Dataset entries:
==============================
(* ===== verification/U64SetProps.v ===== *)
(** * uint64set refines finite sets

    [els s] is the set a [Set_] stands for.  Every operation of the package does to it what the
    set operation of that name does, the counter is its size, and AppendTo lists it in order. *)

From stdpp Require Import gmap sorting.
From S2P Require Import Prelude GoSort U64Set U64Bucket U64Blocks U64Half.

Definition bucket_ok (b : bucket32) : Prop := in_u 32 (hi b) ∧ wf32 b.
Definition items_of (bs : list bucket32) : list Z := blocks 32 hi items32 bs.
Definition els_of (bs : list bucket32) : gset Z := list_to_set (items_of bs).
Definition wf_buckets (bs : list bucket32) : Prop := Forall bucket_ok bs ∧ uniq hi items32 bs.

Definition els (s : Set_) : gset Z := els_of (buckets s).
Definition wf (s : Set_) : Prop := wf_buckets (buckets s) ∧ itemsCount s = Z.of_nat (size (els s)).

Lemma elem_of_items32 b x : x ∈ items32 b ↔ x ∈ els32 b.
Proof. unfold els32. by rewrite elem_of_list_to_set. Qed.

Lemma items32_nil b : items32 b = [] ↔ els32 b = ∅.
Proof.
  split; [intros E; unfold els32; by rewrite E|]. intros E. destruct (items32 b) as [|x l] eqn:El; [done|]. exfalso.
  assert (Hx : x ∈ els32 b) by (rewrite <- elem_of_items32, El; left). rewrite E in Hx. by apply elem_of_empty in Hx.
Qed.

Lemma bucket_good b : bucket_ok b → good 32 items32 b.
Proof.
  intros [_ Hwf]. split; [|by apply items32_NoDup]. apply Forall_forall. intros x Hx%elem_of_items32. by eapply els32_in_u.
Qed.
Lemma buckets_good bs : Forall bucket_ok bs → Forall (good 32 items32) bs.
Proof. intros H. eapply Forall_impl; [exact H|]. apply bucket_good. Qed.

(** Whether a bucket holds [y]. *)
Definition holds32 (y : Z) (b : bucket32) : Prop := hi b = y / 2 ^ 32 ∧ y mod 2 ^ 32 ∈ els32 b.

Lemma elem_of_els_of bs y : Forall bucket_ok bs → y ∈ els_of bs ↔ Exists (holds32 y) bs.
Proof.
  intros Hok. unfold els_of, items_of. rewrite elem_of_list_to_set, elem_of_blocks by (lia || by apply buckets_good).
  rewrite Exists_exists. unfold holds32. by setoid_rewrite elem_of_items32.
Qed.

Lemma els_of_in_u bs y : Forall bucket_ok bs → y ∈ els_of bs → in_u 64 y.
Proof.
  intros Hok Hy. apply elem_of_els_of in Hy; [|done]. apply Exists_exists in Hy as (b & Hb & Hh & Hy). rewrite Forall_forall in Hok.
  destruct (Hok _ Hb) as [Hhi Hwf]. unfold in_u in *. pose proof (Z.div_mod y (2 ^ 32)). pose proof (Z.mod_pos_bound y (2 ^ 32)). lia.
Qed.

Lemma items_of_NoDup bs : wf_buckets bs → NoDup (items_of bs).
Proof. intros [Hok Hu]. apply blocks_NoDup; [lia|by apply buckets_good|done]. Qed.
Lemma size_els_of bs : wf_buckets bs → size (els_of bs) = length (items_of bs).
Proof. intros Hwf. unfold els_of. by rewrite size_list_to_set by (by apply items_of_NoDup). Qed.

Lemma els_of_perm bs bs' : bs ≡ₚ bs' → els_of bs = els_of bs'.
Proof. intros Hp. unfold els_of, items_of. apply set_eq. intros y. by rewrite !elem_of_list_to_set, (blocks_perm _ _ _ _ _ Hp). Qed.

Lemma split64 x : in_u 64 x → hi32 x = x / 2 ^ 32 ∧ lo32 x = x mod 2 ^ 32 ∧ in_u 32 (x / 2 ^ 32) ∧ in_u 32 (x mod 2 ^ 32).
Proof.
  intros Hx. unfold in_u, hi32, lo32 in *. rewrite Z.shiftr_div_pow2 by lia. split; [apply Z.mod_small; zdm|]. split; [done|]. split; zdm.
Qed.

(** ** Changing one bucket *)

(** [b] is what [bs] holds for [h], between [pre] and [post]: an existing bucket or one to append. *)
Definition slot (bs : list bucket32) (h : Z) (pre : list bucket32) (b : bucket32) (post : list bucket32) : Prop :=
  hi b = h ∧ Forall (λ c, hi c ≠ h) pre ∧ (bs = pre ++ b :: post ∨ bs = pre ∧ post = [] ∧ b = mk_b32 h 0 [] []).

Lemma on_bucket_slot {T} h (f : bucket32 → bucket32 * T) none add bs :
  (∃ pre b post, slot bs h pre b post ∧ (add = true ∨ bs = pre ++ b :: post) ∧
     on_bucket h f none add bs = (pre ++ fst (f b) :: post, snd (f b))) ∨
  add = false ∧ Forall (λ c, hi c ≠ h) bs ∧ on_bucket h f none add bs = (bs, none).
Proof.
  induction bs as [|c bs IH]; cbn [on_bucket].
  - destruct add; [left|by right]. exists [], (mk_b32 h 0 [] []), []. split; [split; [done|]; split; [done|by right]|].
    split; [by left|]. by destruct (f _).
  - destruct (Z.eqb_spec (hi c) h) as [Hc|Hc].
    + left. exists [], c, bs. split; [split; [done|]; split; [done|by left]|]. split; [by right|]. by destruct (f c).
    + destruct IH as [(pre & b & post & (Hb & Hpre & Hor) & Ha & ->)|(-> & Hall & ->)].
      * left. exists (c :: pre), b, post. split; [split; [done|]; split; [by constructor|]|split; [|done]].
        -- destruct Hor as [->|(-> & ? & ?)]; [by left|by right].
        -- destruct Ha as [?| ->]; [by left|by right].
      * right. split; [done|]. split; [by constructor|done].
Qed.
==============================
Task brief: The lines you return should be those above that contain the word "Import", every one of them.

Reply to the exercise:
From stdpp Require Import gmap sorting.
From S2P Require Import Prelude GoSort U64Set U64Bucket U64Blocks U64Half.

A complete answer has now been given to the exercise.